The Premier Cru "Les Cailles" is situated in the South part of the village of Vosne, close to Prémeaux Prissey, surrounded by the "Saint Georges" and the "Porrets" vineyards, with the "Vaucrains" premier cru above.


The vineyard usually produces a wine more accessible, in its early years, that its more esteemed neighbors. That’s not to say its ‘forward’, though these is a generosity of fruit to young Cailles that is not evident in the other Chev bottlings from St George and Vaucrains; it’s often quite plummy and layered with black cherry tones. There is also plenty of game, mushroom/soil notes that are more minerally than either and early on it typically has high tones of violets and blood orange. However, young Cailles is by no means a wine of meager structure; it is a big-boned and sturdy Nuits that just happens to be rather generous with its fruit out of the blocks. This quality tends to ameliorate some of the asperity or ‘adolescent tannins’ that can be found in young Nuits premier crus from this section of the commune. The southern Nuits, Les Cailles included, may have a touch of the maverick, but the robust charms of leather and denim are often no less alluring than the soft elegance of silk and satin.

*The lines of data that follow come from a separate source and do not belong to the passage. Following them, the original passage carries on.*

(* ===== verification/StateTheorems.v ===== *)
(** * Theorems about the state

    The specification of the state is met on every database that is complete. [MemDb] is one
    to run it on: it keeps every version of every trie under its own root, as a
    content-addressed store does; roots are numbered. The theorems about the state are applied
    to concrete accounts in it. *)

From S2P Require Import Prelude MemoryCache Account State StateSpec StateAccounts StateViews StateRefine.
From stdpp Require Import base numbers option gmap list.

Open Scope Z_scope.
Open Scope origo_scope.

(** ** A database *)

Record MemDb : Type := mkMemDb {
  md_tries : gmap Z (gmap Z BasicAccount);
  md_storage : gmap (Z * Z) (gmap Z Z);
  md_codes : gmap (Z * Z) bytes;
  md_next : Z;
}.

(** The storage trie of an address hash at a root; the empty root is always present. *)
Definition md_storage_trie (d : MemDb) (ah root : Z) : option (gmap Z Z) :=
  if root =? KECCAK_NULL_RLP then Some ∅ else md_storage d !! (ah, root).

Definition md_put_trie (d : MemDb) (t : gmap Z BasicAccount) : MemDb * Z :=
  (mkMemDb (<[md_next d := t]> (md_tries d)) (md_storage d) (md_codes d) (md_next d + 1), md_next d).

Definition md_put_storage (d : MemDb) (ah : Z) (t : gmap Z Z) : MemDb * Z :=
  (mkMemDb (md_tries d) (<[(ah, md_next d) := t]> (md_storage d)) (md_codes d) (md_next d + 1), md_next d).

#[export] Instance MemDb_HashDb : HashDb MemDb := {
  db_contains d root := bool_decide (is_Some (md_tries d !! root));
  storage_contains d ah root := bool_decide (is_Some (md_storage_trie d ah root));
  trie_account d root a :=
    Some (match md_tries d !! root with Some t => inl (t !! a) | None => inr (InvalidStateRoot root) end);
  trie_account_insert d root a b :=
    match md_tries d !! root with
    | Some t => inl (md_put_trie d (<[a := b]> t))
    | None => inr (InvalidStateRoot root)
    end;
  trie_account_remove d root a :=
    match md_tries d !! root with
    | Some t => inl (md_put_trie d (delete a t))
    | None => inr (InvalidStateRoot root)
    end;
  trie_storage d ah root k :=
    Some (match md_storage_trie d ah root with
          | Some t => inl (t !! k)
          | None => inr (InvalidStateRoot root)
          end);
  trie_storage_insert d ah root k v :=
    match md_storage_trie d ah root with
    | Some t => inl (md_put_storage d ah (<[k := v]> t))
    | None => inr (InvalidStateRoot root)
    end;
  trie_storage_remove d ah root k :=
    match md_storage_trie d ah root with
    | Some t => inl (md_put_storage d ah (delete k t))
    | None => inr (InvalidStateRoot root)
    end;
  code_get d ah h := md_codes d !! (ah, h);
  code_emplace d ah h c := mkMemDb (md_tries d) (md_storage d) (<[(ah, h) := c]> (md_codes d)) (md_next d);
}.

(** A hash for tests: the value of the bytes, with the right value for no bytes. *)
Definition test_keccak : Keccak := fun b =>
  match b with [] => KECCAK_EMPTY | _ => be_value b mod U256_MOD end.

(** Account 1 holds 100 units and a storage cell, account 2 holds 7 units. *)
Definition test_accounts : gmap Z BasicAccount :=
  {[ 1 := mkBasicAccount 0 100 5 KECCAK_EMPTY;
     2 := mkBasicAccount 3 7 KECCAK_NULL_RLP KECCAK_EMPTY ]}.

Definition test_db : MemDb :=
  mkMemDb {[ 9 := test_accounts ]} {[ (1, 5) := {[ 10 := 42 ]} ]} ∅ 10.

Lemma basic_laws {L : Type} {LC : LruCache L Z Z} {K : Keccak} (entries : L -> list (Z * Z))
    {D : Type} {DB : HashDb D} (codes : Z -> bytes) (db : D) (disk : Z -> option BasicAccount) :
  BackendLaws (L := L) entries codes db disk (fun b : Basic D => basic_db b = db).
Proof. split; cbn; intros; simplify_eq; try done. by eexists. Qed.

Lemma test_db_complete codes : @db_complete test_keccak _ _ codes test_db 9 (fun a => test_accounts !! a).
Proof.
  split.
  - reflexivity.
  - intros a. reflexivity.
  - intros a b k. unfold test_accounts. rewrite lookup_insert_Some, lookup_singleton_Some.
    intros [[<- <-]|[_ [<- <-]]]; cbn; by eexists.
  - intros a b. unfold test_accounts. rewrite lookup_insert_Some, lookup_singleton_Some.
    by intros [[<- <-]|[_ [<- <-]]].
Qed.

(** ** Refinement *)

(** C1: the state with its account caches, storage caches and checkpoints of recorded entries
    behaves as a stack of snapshots of all accounts. Opened on a complete database, with any
    backend that serves the same accounts, it answers every sequence of operations
    (balances, nonces, codes, storage reads and writes, transfers, contract creation, nested
    checkpoints with revert and discard, storage at a checkpoint) as the specification
    does, with no panic and no error where the specification has an answer. *)
Theorem state_refines_snapshots {L : Type} {LC : LruCache L Z Z} {K : Keccak}
    (entries : L -> list (Z * Z)) (laws : LruCacheLaws entries)
    {D B : Type} {DB : HashDb D} {BE : Backend B D (Account L)}
    (codes : Z -> bytes) (db : D) (root : Z) (disk : Z -> option BasicAccount) (start : Z)
    (Hdb : db_complete codes db root disk) (Hempty : keccak [] = KECCAK_EMPTY)
    (BInv : B -> Prop) (BL : BackendLaws entries codes db disk BInv)
    (b : B) (Hb : BInv b) (os : list op) (xs : list answer)
    (Hspec : fst <$> spec_run start os (disk_world codes db disk, []) = Some xs) :
  exists s s', from_existing b root start = inl s /\ run (L := L) os s = Ret xs s'.
Proof.
  destruct (spec_run start os (disk_world codes db disk, [])) as [[xs' st]|] eqn:Hrun; [|done]. injection Hspec as <-.
  destruct (from_existing_sim entries _ db root disk start Hdb BInv b Hb) as (s & Hs & Hsim).
  destruct (run_sim entries codes db root disk start Hdb Hempty BInv os s _ _ st Hsim Hrun) as (s' & Hrun' & _).
  eauto.
Qed.

(** A transfer and a storage write under two nested checkpoints, the inner one reverted and
    the outer one discarded. *)
Definition sample_ops : list op :=
  [OpStorageAt 1 10; OpCheckpoint; OpTransfer 1 2 30 NoEmpty; OpSetStorage 1 10 43; OpCheckpoint;
   OpNewContract 1 5 0; OpStorageAt 1 10; OpOriginalStorageAt 1 10; OpCheckpointStorageAt 0 1 10;
   OpCheckpointStorageAt 1 1 10; OpInitCode 1 [96; 0]; OpCode 1; OpRevert; OpCode 1; OpStorageAt 1 10; OpDiscard; OpBalance 1; OpBalance 2].

Lemma state_refines_snapshots_witness :
  exists s s', from_existing (L := ListLru.t Z Z) (mkBasic test_db) 9 0 = inl s /\
    run (K := test_keccak) sample_ops s =
      Ret [AnsZ 42; AnsZ 0; AnsMode NoEmpty; AnsUnit; AnsZ 1; AnsUnit; AnsZ 0; AnsZ 42;
           AnsHash (Some 42); AnsHash (Some 43); AnsUnit; AnsCode (Some [96; 0]); AnsUnit; AnsCode (Some []); AnsZ 43; AnsUnit; AnsZ 70; AnsZ 37] s'.
Proof.
  eapply (state_refines_snapshots (K := test_keccak) ListLru.pairs _ (fun _ => []) test_db 9 (fun a => test_accounts !! a) 0
    (test_db_complete _) eq_refl _ (basic_laws ListLru.pairs _ test_db _) (mkBasic test_db) eq_refl sample_ops).
  vm_compute. reflexivity.
Defined.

The vineyards themselves, Les Porrets St.-Georges, Les Cailles and Les St. Georges, are planted on deep brown limestone, on a band of rock and pebbles which continue the marble quarries of Comblanchien to the south. There is often a granular feel about these fine young southern Nuits though, from the top domains, this is balanced by a concomitant measure of complexity and finesse


The 2006, flowing down my trachea, came to my glass via a birthday drink from the Guvnor. It offers an intriguing glimpse of earth-go-glass purity of flavour while its ‘taste-beyond-taste’ has something of the night about it; magnetic, elusive, sexy and determined. Scorpio rising over the gentle hill’s of Nuits St George.